Assigned task: The answer must be the full set of records, repeated exactly.

Dataset excerpts:
(** * Mock knowledge-graph generator (scripts/mock_kg_gen.py)

    A shallow embedding of [extract_entities], [extract_relations] and of
    the fragment that [main] writes, together with the properties the
    specification states about them.

    Python values are modelled as follows.
    - A [str] is a sequence of Unicode code points: [list N].
    - A [list] is a [list]; indexing outside the list raises [IndexError].
    - The [dict] [entity_map] is a finite map ([gmap]).
    - The dicts that describe an entity and a triple have a fixed set of
      keys and are records.
    - Exceptions are values of the error monad [result]. *)

From Stdlib Require Import Ascii.
From stdpp Require Import gmap list pretty.

Open Scope N_scope.
Open Scope nat_scope.

(** ** Python strings *)

Abbreviation pystr := (list N).

(** A string literal of the source (all of them are ASCII). *)
Definition lit (s : string) : pystr := N_of_ascii <$> String.list_ascii_of_string s.

(** [str(n)] for a non-negative [int], as used by the f-string [f"e{i+1}"]. *)
Definition str_of_int (n : nat) : pystr := lit (pretty n).

(** ** Exceptions *)

Inductive exn := IndexError | ZeroDivisionError.

Inductive result (A : Type) :=
| Ok (a : A)
| Raise (e : exn).
Arguments Ok {A} a.
Arguments Raise {A} e.

#[global] Instance result_ret : MRet result := λ A a, Ok a.
#[global] Instance result_bind : MBind result := λ A B k m,
  match m with
  | Ok a => k a
  | Raise e => Raise e
  end.

(** [l[i]] for [i >= 0]. *)
Definition getitem {A} (l : list A) (i : nat) : result A :=
  match l !! i with
  | Some a => Ok a
  | None => Raise IndexError
  end.

(** [a % b] for non-negative [a] and [b]. *)
Definition py_mod (a b : nat) : result nat :=
  match b with
  | O => Raise ZeroDivisionError
  | S _ => Ok (a mod b)
  end.

(** [for x in xs: st = body(st, x)], stopping at the first exception. *)
Fixpoint for_each {S A} (body : S → A → result S) (st : S) (xs : list A)
  : result S :=
  match xs with
  | [] => Ok st
  | x :: xs' => st' ← body st x; for_each body st' xs'
  end.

Completed exercise:
(** * Mock knowledge-graph generator (scripts/mock_kg_gen.py)

    A shallow embedding of [extract_entities], [extract_relations] and of
    the fragment that [main] writes, together with the properties the
    specification states about them.

    Python values are modelled as follows.
    - A [str] is a sequence of Unicode code points: [list N].
    - A [list] is a [list]; indexing outside the list raises [IndexError].
    - The [dict] [entity_map] is a finite map ([gmap]).
    - The dicts that describe an entity and a triple have a fixed set of
      keys and are records.
    - Exceptions are values of the error monad [result]. *)

From Stdlib Require Import Ascii.
From stdpp Require Import gmap list pretty.

Open Scope N_scope.
Open Scope nat_scope.

(** ** Python strings *)

Abbreviation pystr := (list N).

(** A string literal of the source (all of them are ASCII). *)
Definition lit (s : string) : pystr := N_of_ascii <$> String.list_ascii_of_string s.

(** [str(n)] for a non-negative [int], as used by the f-string [f"e{i+1}"]. *)
Definition str_of_int (n : nat) : pystr := lit (pretty n).

(** ** Exceptions *)

Inductive exn := IndexError | ZeroDivisionError.

Inductive result (A : Type) :=
| Ok (a : A)
| Raise (e : exn).
Arguments Ok {A} a.
Arguments Raise {A} e.

#[global] Instance result_ret : MRet result := λ A a, Ok a.
#[global] Instance result_bind : MBind result := λ A B k m,
  match m with
  | Ok a => k a
  | Raise e => Raise e
  end.

(** [l[i]] for [i >= 0]. *)
Definition getitem {A} (l : list A) (i : nat) : result A :=
  match l !! i with
  | Some a => Ok a
  | None => Raise IndexError
  end.

(** [a % b] for non-negative [a] and [b]. *)
Definition py_mod (a b : nat) : result nat :=
  match b with
  | O => Raise ZeroDivisionError
  | S _ => Ok (a mod b)
  end.

(** [for x in xs: st = body(st, x)], stopping at the first exception. *)
Fixpoint for_each {S A} (body : S → A → result S) (st : S) (xs : list A)
  : result S :=
  match xs with
  | [] => Ok st
  | x :: xs' => st' ← body st x; for_each body st' xs'
  end.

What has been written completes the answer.